Benkert O, Witt W, Adam W, Leitz A
Arch Sex Behav. 1979 Nov;8(6):471-9. doi: 10.1007/BF01541414.
A double-blind comparison was made of the effects of testosterone undecanoate (TU) and placebo on sexual potency of 29 impotent men ages 45--75. The main criteria for inclusion in the study were a reduced or nonexistent capacity to have an erection during intercourse and no clinical signs of endocrinological pathology. All patients received placebo for 2 weeks. Then TU was given at a daily dose of 120 mg to 13 patients selected at random while the other patients continued to receive placebo. After 8 weeks all patients received placebo again for 2 weeks. An improvement in sexual potency was reported by five patients given TU and eight patients given placebo, with no significant differences between the groups. Treatment with TU influenced neither the hypothalamic-pituitary-gonadal axis, as judged by levels of prolactin, LH, FSH, and the LHRH-induced LH/FSH response, nor depression, anxiety, and somatic scores or performance tests. The only specific effect of TU treatment was to decrease the total plasma testosterone level. The present findings show pharmacotherapy with androgens to be no more effective than placebo in restoring sexual potency to sexually impotent men without androgen deficiency. Further studies may be needed to elucidate fully the effects of androgen administration on psychological and endocrinological variables in such patients.

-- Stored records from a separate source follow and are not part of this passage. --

(** The frames a turn added, the loop going on or not after them: only the last may be
    terminal, and then the loop ends. *)
Record frames_sent (before after : Socket) (new : list SocketFrame) (goes_on : bool) : Prop := {
  fs_sent : so_sent after = so_sent before ++ new;
  fs_quiet : goes_on = true → Forall (λ f, frame_terminal f = false) new;
  fs_last : Forall (λ f, frame_terminal f = false) (removelast new);
}.

Lemma frames_none s b : frames_sent s s [] b.
Proof. split; [by rewrite app_nil_r|by constructor..]. Qed.

Lemma frames_quiet s1 s2 new b :
  so_sent s2 = so_sent s1 ++ new → Forall (λ f, frame_terminal f = false) new →
  frames_sent s1 s2 new b.
Proof.
  intros Hs Hq. split; [done..|]. destruct new as [|f new _] using rev_ind; [constructor|].
  rewrite removelast_last. by apply Forall_app in Hq as [? _].
Qed.

Lemma frames_trans s1 s2 s3 n1 n2 b :
  frames_sent s1 s2 n1 true → frames_sent s2 s3 n2 b → frames_sent s1 s3 (n1 ++ n2) b.
Proof.
  intros [H1 Hq1 _] [H2 Hq2 Hl2]. specialize (Hq1 eq_refl). split.
  - by rewrite H2, H1, app_assoc.
  - intros Hb. apply Forall_app. eauto.
  - destruct n2 as [|f n2 _] using rev_ind.
    + rewrite app_nil_r. by apply (fs_last s1 s2 n1 true), frames_quiet.
    + rewrite removelast_last in Hl2. rewrite app_assoc, removelast_last. by apply Forall_app.
Qed.

Lemma socket_send_frames f s :
  let '(s', taken) := socket_send f s in
  so_sent s' = so_sent s ++ (if taken then [f] else []).
Proof. unfold socket_send. destruct (so_takes s); cbn; [by rewrite app_nil_r|done]. Qed.

Lemma send_message_frames m s :
  let '(s', taken) := send_message m s in
  ∃ new, so_sent s' = so_sent s ++ new ∧ (new = [] ∨ ∃ json, new = [SfText json m]).
Proof.
  unfold send_message. destruct (json_to_string m) as [json|]; [|by exists []; rewrite app_nil_r; eauto].
  pose proof (socket_send_frames (SfText json m) s) as H. destruct (socket_send _ s) as [s' []]; eauto.
Qed.

Lemma send_message_quiet m s b :
  is_terminal m = false → ∃ new, frames_sent s (send_message m s).1 new b.
Proof.
  intros Hm. pose proof (send_message_frames m s) as H. destruct (send_message m s) as [s' taken].
  destruct H as (new & Hs & [->|[json ->]]); eexists; (apply frames_quiet; [done|]); by repeat constructor.
Qed.

Lemma send_message_last m s : ∃ new, frames_sent s (send_message m s).1 new false.
Proof.
  pose proof (send_message_frames m s) as H. destruct (send_message m s) as [s' taken].
  destruct H as (new & Hs & [->|[json ->]]); eexists; (split; [done|done|constructor]).
Qed.

Lemma send_all_frames ms s :
  let '(s', closing) := send_all ms s in ∃ new, frames_sent s s' new (negb closing).
Proof.
  revert s. induction ms as [|m ms IH]; intros s; [by exists []; apply frames_none|]. cbn.
  pose proof (send_message_last m s) as Hl. pose proof (send_message_quiet m s true) as Hq.
  destruct (send_message m s) as [s1 []]; [|done]. cbn in *.
  destruct (is_terminal m); [done|]. destruct (Hq eq_refl) as [n1 H1]. specialize (IH s1).
  destruct (send_all ms s1) as [s2 closing]. destruct IH as [n2 H2].
  exists (n1 ++ n2). by eapply frames_trans.
Qed.

Lemma deliver_all_frames ms x :
  let '(x', goes_on) := deliver_all ms x in
  ∃ new, frames_sent (sl_socket x) (sl_socket x') new goes_on.
Proof.
  unfold deliver_all. pose proof (send_all_frames ms (sl_socket x)) as H.
  by destruct (send_all ms (sl_socket x)).
Qed.

(** What the filter forwards is market data. *)
Lemma conn_filter_quiet message c m :
  (conn_filter message c).2 = Some m → is_terminal m = false.
Proof.
  unfold conn_filter. intros H. by destruct message; cbn in H; repeat case_match; simplify_eq/=.
Qed.

Lemma heartbeat_frames r (h : host) x :
  let '(x', goes_on) := heartbeat_turn r h x in
  ∃ new, frames_sent (sl_socket x) (sl_socket x') new goes_on.
Proof.
  unfold heartbeat_turn. destruct (revalidate_session _ _ _) as [[]|e]; [|apply send_message_last].
  destruct (_ <=? _); [by exists []; apply frames_none|].
  pose proof (send_message_quiet (WsHeartbeat (tr_millis r)) (sl_socket x) true eq_refl) as [n1 H1].
  pose proof (send_message_quiet (WsHeartbeat (tr_millis r)) (sl_socket x) false eq_refl) as [n1' H1'].
  cbn. destruct (send_message _ (sl_socket x)) as [s1 []]; [|by exists n1'].
  pose proof (socket_send_frames SfPing s1) as H2. destruct (socket_send SfPing s1) as [s2 taken].
  exists (n1 ++ if taken then [SfPing] else []). eapply frames_trans; [done|].
  apply frames_quiet; [done|]. by destruct taken; repeat constructor.
Qed.

Lemma turn_frames event r (h : host) x :
  let '(x', goes_on) := (turn config_display event r h x).2 in
  ∃ new, frames_sent (sl_socket x) (sl_socket x') new goes_on.
Proof.
  destruct event; cbn; try (by exists []; apply frames_none).
  - destruct (parse_frame text) as [action rid|e]; [|apply (deliver_all_frames _ (with_idle 0 x))].
    destruct (socket_on_action _ _ _ _ _ _) as [[h' c] ms]. cbn.
    apply (deliver_all_frames ms (with_conn c (with_idle 0 x))).
  - apply (deliver_all_frames _ (with_idle 0 x)).
  - pose proof (conn_filter_quiet message (sc_connection (sl_conn x))) as Hm.
    destruct (conn_filter _ _) as [c [m|]]; cbn; [|by exists []; apply frames_none].
    pose proof (λ b, send_message_quiet m (sl_socket x) b (Hm m eq_refl)) as Hq.
    destruct (send_message m (sl_socket x)) as [s' taken]. apply (Hq taken).
  - destruct (resnapshot _ _) as [c ms]. cbn.
    apply (deliver_all_frames ms (with_conn (with_connection c (sl_conn x)) x)).
  - apply heartbeat_frames.
Qed.

(** Nothing follows a terminal error: over any turns of a socket, whatever the host is at
    each, the frames sent extend those sent before, only the last of them may be a terminal
    error, and when the loop still goes on there is none.  A heartbeat that finds the claims
    expired, revoked or unknown ends the loop in that turn, having sent at most the
    unauthorized error, which is terminal; any other heartbeat counts one idle tick. *)
Theorem terminal_error_is_last turns (x : SocketLoop) :
  (∃ new, frames_sent (sl_socket x) (sl_socket (serve config_display turns x).1) new
            (serve config_display turns x).2) ∧
  ∀ r (h : host),
    (if (cl_exp (sc_claims (sl_conn x)) <=? ck_secs (tr_clocks r)) ||
        negb (epoch_current (ho_oracle h) (sc_claims (sl_conn x)))
     then ∃ x', (turn config_display SeHeartbeat r h x).2 = (x', false) ∧
       (so_sent (sl_socket x') = so_sent (sl_socket x) ∨
        ∃ json m, so_sent (sl_socket x') = so_sent (sl_socket x) ++ [SfText json m] ∧
          m = WsErrorMessage (ws_error Unauthorized None) ∧ is_terminal m = true)
     else sl_idle_ticks (turn config_display SeHeartbeat r h x).2.1 =
          default MAX_IDLE_TICKS (checked_add u32 (sl_idle_ticks x) 1)).
Proof.
  split.
  - revert x. induction turns as [|[[event r] h] turns IH]; intros x; [by exists []; apply frames_none|].
    cbn. pose proof (turn_frames event r h x) as Ht.
    destruct (turn config_display event r h x).2 as [x1 []]; [|done]. destruct Ht as [n1 H1].
    destruct (IH x1) as [n2 H2]. exists (n1 ++ n2). by eapply frames_trans.
  - intros r h. cbn. unfold heartbeat_turn, revalidate_session.
    assert (∀ e : VenueError, e = Unauthorized →
      let s := (send_message (WsErrorMessage (ws_error e None)) (sl_socket x)).1 in
      so_sent s = so_sent (sl_socket x) ∨
      ∃ json m, so_sent s = so_sent (sl_socket x) ++ [SfText json m] ∧
        m = WsErrorMessage (ws_error Unauthorized None) ∧ is_terminal m = true) as Hs.
    { intros e -> s. pose proof (send_message_frames (WsErrorMessage (ws_error Unauthorized None))
        (sl_socket x)) as H. subst s. destruct (send_message _ _) as [s taken]. cbn.
      destruct H as (new & H & [->|[json ->]]); [left; by rewrite H, app_nil_r|right; by eauto 10]. }
    destruct (_ <=? _); [|destruct (epoch_current _ _)]; cbn.
    1,3: eexists; split; [done|]; by apply Hs.
    destruct (_ <=? _); [done|]. destruct (send_message _ _) as [s []]; [|done]. by destruct (socket_send _ _).
Qed.
(** The row of a record in the stream. *)
Record row_of (u : string) (row : JournalRow) (r : JournalRecord) : Prop := {
  ro_underlying : jr_underlying row = u;
  ro_sequence : jr_sequence row = record_sequence r;
  ro_kind : jr_kind row = kind_to_str (record_kind r);
  ro_payload : json_encode r = Some (jr_payload row);
  ro_size : str_len (jr_payload row) ≤ MAX_JOURNAL_RECORD_BYTES;
  ro_exact : record_exact r;
}.

Record mirrors (u : string) (db : JournalTables) (m : InMemoryVenueJournal) : Prop := {
  mi_rows : Forall2 (row_of u) (stream u db) (im_records m);
  mi_wf : im_wf m;
}.

Lemma kind_to_str_inj a b : kind_to_str a = kind_to_str b → a = b.
Proof. by destruct a, b. Qed.

Lemma check_record_size_encode r payload :
  json_encode r = Some payload →
  check_record_size r =
    if MAX_JOURNAL_RECORD_BYTES <? str_len payload
    then Err (ResourceLimit "record_bytes" (str_len payload) MAX_JOURNAL_RECORD_BYTES) else Ok tt.
Proof.
  intros Hj. unfold check_record_size. rewrite encode_len, Hj. cbn [fmap option_fmap option_map].
  destruct (estimated_max_serialized_len r) as [n|] eqn:En; [|done].
  destruct (Z.leb_spec n MAX_JOURNAL_RECORD_BYTES); [|done].
  pose proof (encode_estimate r payload n Hj En).
  by destruct (Z.ltb_spec MAX_JOURNAL_RECORD_BYTES (str_len payload)); [lia|].
Qed.

(** The in-memory index finds what a scan for the key finds. *)
Definition record_under (r : JournalRecord) (l : list JournalRecord) : option JournalRecord :=
  list_find_first (λ x, bool_decide (record_key x = record_key r)) l.

Lemma im_append_scan m r :
  im_wf m →
  im_append m r =
  match check_record_size r with
  | Err e => (m, Err e)
  | Ok _ =>
      match record_under r (im_records m) with
      | Some x =>
          (m, if record_eqb x r then Ok tt else Err (Conflict (record_sequence r) (record_kind r)))
      | None =>
          ({| im_header := im_header m; im_records := im_records m ++ [r];
              im_index := <[record_key r := length (im_records m)]> (im_index m) |}, Ok tt)
      end
  end.
Proof.
  intros Hwf. unfold im_append. destruct (check_record_size r); [|done].
  change (record_sequence r, record_kind r) with (record_key r).
  destruct (record_under r (im_records m)) as [x|] eqn:Ex.
  - apply find_first_Some in Ex as [[i Hi]%list_elem_of_lookup_1 Hk%bool_decide_eq_true].
    assert (im_index m !! record_key r = Some i) as -> by (apply Hwf; by exists x).
    rewrite Hi. by destruct (record_eqb x r).
  - assert (im_index m !! record_key r = None) as ->; [|done]. apply im_index_None; [done|].
    intros (x & Hk & Hx)%list_elem_of_fmap.
    apply find_first_None with (x := x) in Ex; [|done]. by apply bool_decide_eq_false in Ex.
Qed.

(** A scan of the table for a key finds the row of the record a scan of the log finds. *)
Lemma scan_rows u row r db m :
  mirrors u db m → row_of u row r →
  match record_under r (im_records m) with
  | Some x => ∃ y, list_find_first (same_key row) (journal_rows db) = Some y ∧ row_of u y x
  | None => list_find_first (same_key row) (journal_rows db) = None
  end.
Proof.
  intros [Hrows _] Hrow. revert Hrows. unfold stream, record_under. generalize (im_records m) as l.
  induction (journal_rows db) as [|y rows IH]; intros l Hl.
  { apply Forall2_nil_inv_l in Hl as ->. done. }
  cbn [list_find_first]. rewrite same_key_spec. rewrite filter_cons in Hl. destruct (decide (jr_underlying y = u)) as [Hu|Hu].
  - apply Forall2_cons_inv_l in Hl as (x & l' & Hx & Hl & ->). cbn [list_find_first].
    assert (bool_decide (row_key row = row_key y) = bool_decide (record_key x = record_key r)) as ->.
    { destruct Hrow as [U1 S1 K1 _ _ _], Hx as [U2 S2 K2 _ _ _]. apply bool_decide_ext.
      unfold row_key, record_key. rewrite U1, U2, S1, S2, K1, K2.
      split; [intros [= -> E%kind_to_str_inj]; congruence|intros [= -> ->]; done]. }
    case_bool_decide; [by exists y|by apply IH].
  - rewrite bool_decide_false; [by apply IH|]. intros E. destruct Hrow as [U1 _ _ _ _ _].
    unfold row_key in E. congruence.
Qed.

Lemma append_same u h db m r :
  mirrors u db m → record_exact r → binds [u] = true →
  let '(db', res) := append_async no_append_faults {| pj_underlying := u; pj_header := h |} r db in
  res = (im_append m r).2 ∧ mirrors u db' (im_append m r).1.
Proof.
  intros Hm Hr Hu. unfold append_async. pose proof (re_sequence _ Hr) as Hs.
  rewrite narrow_fits by (unfold bigint in Hs; unfold_int; lia).
  destruct (encode_total r) as [payload Hj]. rewrite Hj. rewrite (im_append_scan m r) by apply Hm.
  rewrite (check_record_size_encode r payload Hj).
  destruct (Z.ltb_spec MAX_JOURNAL_RECORD_BYTES (str_len payload)) as [|Hlen]; [done|].
  cbn [pj_underlying]. set (row := {| jr_underlying := u; jr_sequence := _; jr_kind := _; jr_payload := _ |}).
  assert (row_of u row r) as Hrow by by split.
  assert (binds [u; payload] = true) as ->.
  { unfold binds in *. cbn [forallb] in *. by rewrite (encode_binds r payload Hj). }
  cbn [no_append_faults af_insert af_read_back]. rewrite execute_Ok. unfold insert_row. rewrite find_first_existsb.
  pose proof (scan_rows u row r db m Hm Hrow) as Hscan.
  destruct (record_under r (im_records m)) as [x|] eqn:Eu.
  - destruct Hscan as (y & Hy & [_ _ _ Hp _ Hx]). rewrite Hy. cbn [fst snd Z.eqb].
    rewrite Hy, Hu, fetch_Ok. cbn [fmap option_fmap option_map]. split; [|done]. rewrite plain_record_eq by (by apply Hx || by apply Hr).
    destruct (String.eqb_spec (jr_payload y) payload) as [E|E].
    + apply (re_decodes _ Hx) in Hp. apply (re_decodes _ Hr) in Hj. rewrite E, Hj in Hp.
      injection Hp as ->. by rewrite bool_decide_true.
    + rewrite bool_decide_false; [done|]. intros ->. congruence.
  - rewrite Hscan. cbn [fst snd Z.eqb Pos.eqb]. split; [done|]. split; cbn.
    + unfold stream. cbn. rewrite filter_app. apply Forall2_app; [apply Hm|].
      rewrite filter_cons_True by done. by constructor.
    + pose proof (im_append_wf m r (mi_wf _ _ _ Hm)) as Hwf. rewrite im_append_scan in Hwf by apply Hm.
      rewrite (check_record_size_encode r payload Hj) in Hwf.
      destruct (Z.ltb_spec MAX_JOURNAL_RECORD_BYTES (str_len payload)); [lia|].
      by rewrite Eu in Hwf.
Qed.

Lemma appends_same u h db0 rs :
  binds [u] = true → stream u db0 = [] → Forall record_exact rs →
  mirrors u (foldl (λ db r, (append_async no_append_faults
                               {| pj_underlying := u; pj_header := h |} r db).1) db0 rs)
    (foldl (λ m r, (im_append m r).1) (InMemoryVenueJournal_new h) rs).
Proof.
  intros Hu Hdb Hrs. assert (mirrors u db0 (InMemoryVenueJournal_new h)) as Hm.
  { split; [by rewrite Hdb|apply im_wf_new]. }
  revert Hm. generalize (InMemoryVenueJournal_new h). clear Hdb. revert db0.
  induction Hrs as [|r rs Hr _ IH]; intros db m Hm; [done|]. cbn [foldl]. apply IH.
  pose proof (append_same u h db m r Hm Hr Hu) as Ha. destruct (append_async _ _ _ _). apply Ha.
Qed.

Lemma decode_rows_same u rows l :
  Forall2 (row_of u) rows l →
  decode_payloads ((λ row, (str_len (jr_payload row),
    if str_len (jr_payload row) <=? MAX_JOURNAL_RECORD_BYTES then Some (jr_payload row) else None)) <$> rows) = Ok l.
Proof.
  induction 1 as [|row r rows l Hr _ IH]; [done|]. rewrite fmap_cons. cbn [decode_payloads].
  destruct Hr as [_ _ _ Hp Hs Hx]. rewrite (proj2 (Z.leb_le _ _)) by done. unfold decode_journal_record.
  destruct (Z.ltb_spec MAX_JOURNAL_RECORD_BYTES (str_len (jr_payload row))); [lia|].
  rewrite (re_decodes _ Hx _ Hp). cbn [ok_or mbind result_bind]. by rewrite IH.
Qed.

Lemma stream_from u from db l :
  Forall2 (row_of u) (stream u db) l →
  Forall2 (row_of u)
    (filter (λ row, jr_underlying row = u ∧ from ≤ jr_sequence row) (journal_rows db))
    (filter (λ r, from ≤ record_sequence r) l).
Proof.
  unfold stream. revert l. induction (journal_rows db) as [|row rows IH]; intros l Hl.
  { apply Forall2_nil_inv_l in Hl as ->. by constructor. }
  rewrite filter_cons in Hl |- *. destruct (decide (jr_underlying row = u)) as [Hu|Hu].
  - apply Forall2_cons_inv_l in Hl as (x & l' & Hx & Hl & ->). rewrite filter_cons.
    pose proof (ro_sequence _ _ _ Hx) as Hs. destruct (decide (from ≤ record_sequence x)).
    + rewrite decide_True by (by rewrite Hs). constructor; [done|by apply IH].
    + rewrite decide_False by (rewrite Hs; naive_solver). by apply IH.
  - rewrite decide_False by naive_solver. by apply IH.
Qed.

Definition stream_bytes (rows : list JournalRow) : Z :=
  sum_Z ((λ row, str_len (jr_payload row)) <$> rows).

Lemma stream_bytes_from u from db :
  0 ≤ stream_bytes (filter (λ row, jr_underlying row = u ∧ from ≤ jr_sequence row) (journal_rows db))
    ≤ stream_bytes (stream u db) ∧
  Z.of_nat (length (filter (λ row, jr_underlying row = u ∧ from ≤ jr_sequence row)
                      (journal_rows db))) ≤ Z.of_nat (length (stream u db)).
Proof.
  unfold stream, stream_bytes. induction (journal_rows db) as [|row rows IH]; [done|].
  assert (0 ≤ str_len (jr_payload row)) by (unfold str_len; lia).
  rewrite !filter_cons. destruct (decide (_ ∧ _)) as [[Hu Hs]|Hn].
  - rewrite decide_True by done. cbn [fmap list_fmap sum_Z foldr length]. unfold sum_Z in *. lia.
  - destruct (decide (jr_underlying row = u)); [|done].
    cbn [fmap list_fmap sum_Z foldr length]. unfold sum_Z in *. lia.
Qed.

Lemma max_same u rows l :
  Forall2 (row_of u) rows l → max_Z (jr_sequence <$> rows) = max_sequence l.
Proof.
  destruct 1 as [|row r rows l Hr Hl]; [done|]. cbn. rewrite (ro_sequence _ _ _ Hr). f_equal.
  generalize (record_sequence r). induction Hl as [|row' r' rows l Hr' _ IH]; intros z; [done|].
  cbn. by rewrite (ro_sequence _ _ _ Hr').
Qed.

Lemma read_same u h db m from :
  mirrors u db m → binds [u] = true → bigint from →
  Z.of_nat (length (stream u db)) ≤ MAX_JOURNAL_RECORDS →
  stream_bytes (stream u db) ≤ MAX_JOURNAL_STREAM_BYTES →
  read_from_async no_read_faults {| pj_underlying := u; pj_header := h |} from db = im_read_from m from.
Proof.
  intros [Hrows _] Hu Hfrom Hcount Hbytes. unfold read_from_async. unfold bigint in Hfrom.
  rewrite (narrow_fits i64 from) by (unfold_int; lia). cbn [ok_or mbind result_bind pj_underlying].
  change (narrow i32 MAX_JOURNAL_RECORD_BYTES) with (Some MAX_JOURNAL_RECORD_BYTES).
  change (narrow i64 MAX_JOURNAL_RECORDS) with (Some MAX_JOURNAL_RECORDS).
  cbn [ok_or mbind result_bind no_read_faults rf_bounds rf_rows]. rewrite Hu, !fetch_Ok.
  pose proof (stream_from u from db _ Hrows) as Hsel. pose proof (stream_bytes_from u from db) as [Hb Hl].
  unfold stream_bytes in Hb, Hbytes. set (selected := filter _ (journal_rows db)) in *.
  set (bytes := sum_Z (_ <$> selected)) in *.
  assert (MAX_JOURNAL_RECORDS = 1000000) as Hmr by done.
  assert (MAX_JOURNAL_STREAM_BYTES = 1073741824) as Hmb by done.
  cbn [map_err mbind result_bind fst snd]. rewrite !narrow_fits by (unfold_int; lia).
  cbn [ok_or mbind result_bind]. unfold enforce_stream_ceiling, enforce_stream_bytes_ceiling.
  rewrite take_ge by lia. rewrite length_fmap.
  rewrite (proj2 (Z.ltb_ge MAX_JOURNAL_RECORDS (Z.of_nat (length selected)))) by lia.
  cbn [mbind result_bind]. rewrite (proj2 (Z.ltb_ge MAX_JOURNAL_STREAM_BYTES bytes)) by lia.
  cbn [mbind result_bind].
  by apply (decode_rows_same u).
Qed.

(** The durable journal is the in-memory one: after any appends to a stream of its own,
    of records their JSON gives back, the next append is answered alike - stored, repeated,
    refused as a conflict or for its size -, a recovery within the reading ceilings reads the
    same records, and the last sequence is the same. *)
Theorem durable_journal_equals_memory u h db0 rs r (Hu : binds [u] = true)
    (Hdb : stream u db0 = []) (Hrs : Forall record_exact rs) (Hr : record_exact r) :
  let j := {| pj_underlying := u; pj_header := h |} in
  let db := foldl (λ db r, (append_async no_append_faults j r db).1) db0 rs in
  let m := foldl (λ m r, (im_append m r).1) (InMemoryVenueJournal_new h) rs in
  (append_async no_append_faults j r db).2 = (im_append m r).2 ∧
  (∀ from, bigint from → Z.of_nat (length (stream u db)) ≤ MAX_JOURNAL_RECORDS →
     stream_bytes (stream u db) ≤ MAX_JOURNAL_STREAM_BYTES →
     read_from_async no_read_faults j from db = im_read_from m from) ∧
  pg_last_sequence None j db = im_last_sequence m.
Proof.
  intros j db m. assert (mirrors u db m) as Hm by by apply appends_same. clearbody db m. split_and!.
  - pose proof (append_same u h db m r Hm Hr Hu) as Ha. subst j. destruct (append_async _ _ _ _). apply Ha.
  - intros from Hf Hc Hb. by apply read_same.
  - unfold pg_last_sequence, last_sequence_async, im_last_sequence. cbn [j pj_underlying].
    rewrite Hu, fetch_Ok. cbn [map_err mbind result_bind]. fold (stream u db).
    rewrite (max_same u _ _ (mi_rows _ _ _ Hm)). destruct (max_sequence (im_records m)) as [z|] eqn:Ez; [|done].
    rewrite narrow_fits; [done|]. destruct Hm as [Hrows _]. revert Ez.
    destruct Hrows as [|row x rows l Hx Hl]; [done|]. cbn. intros [= <-].
    assert (bigint (record_sequence x)) as Hz by apply (ro_exact _ _ _ Hx).
    revert Hz. generalize (record_sequence x). induction Hl as [|row' x' rows l Hx' _ IH]; intros z Hz; cbn.
    + unfold bigint in Hz. unfold_int. lia.
    + apply IH. assert (bigint (record_sequence x')) as Hz' by apply (ro_exact _ _ _ Hx').
      unfold bigint in *. lia.
Qed.
End journal_equal.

对29名年龄在45至75岁之间的阳痿男性,进行了一项关于十一酸睾酮(TU)与安慰剂对性功能影响的双盲比较研究。纳入该研究的主要标准是性交时勃起能力降低或不存在,且无内分泌病理学的临床体征。所有患者先接受2周的安慰剂治疗。然后,随机选择13名患者每日服用120毫克TU,其余患者继续接受安慰剂治疗。8周后,所有患者再次接受2周的安慰剂治疗。报告称,接受TU治疗的5名患者和接受安慰剂治疗的8名患者性功能有所改善,两组之间无显著差异。从催乳素、促黄体生成素(LH)、促卵泡生成素(FSH)水平以及促性腺激素释放激素(LHRH)诱导的LH/FSH反应判断,TU治疗对下丘脑-垂体-性腺轴无影响,对抑郁、焦虑、躯体评分或性能测试也无影响。TU治疗的唯一特定效应是降低血浆总睾酮水平。目前的研究结果表明,对于无雄激素缺乏的阳痿男性,雄激素药物治疗在恢复性功能方面并不比安慰剂更有效。可能需要进一步研究来充分阐明雄激素给药对此类患者心理和内分泌变量的影响。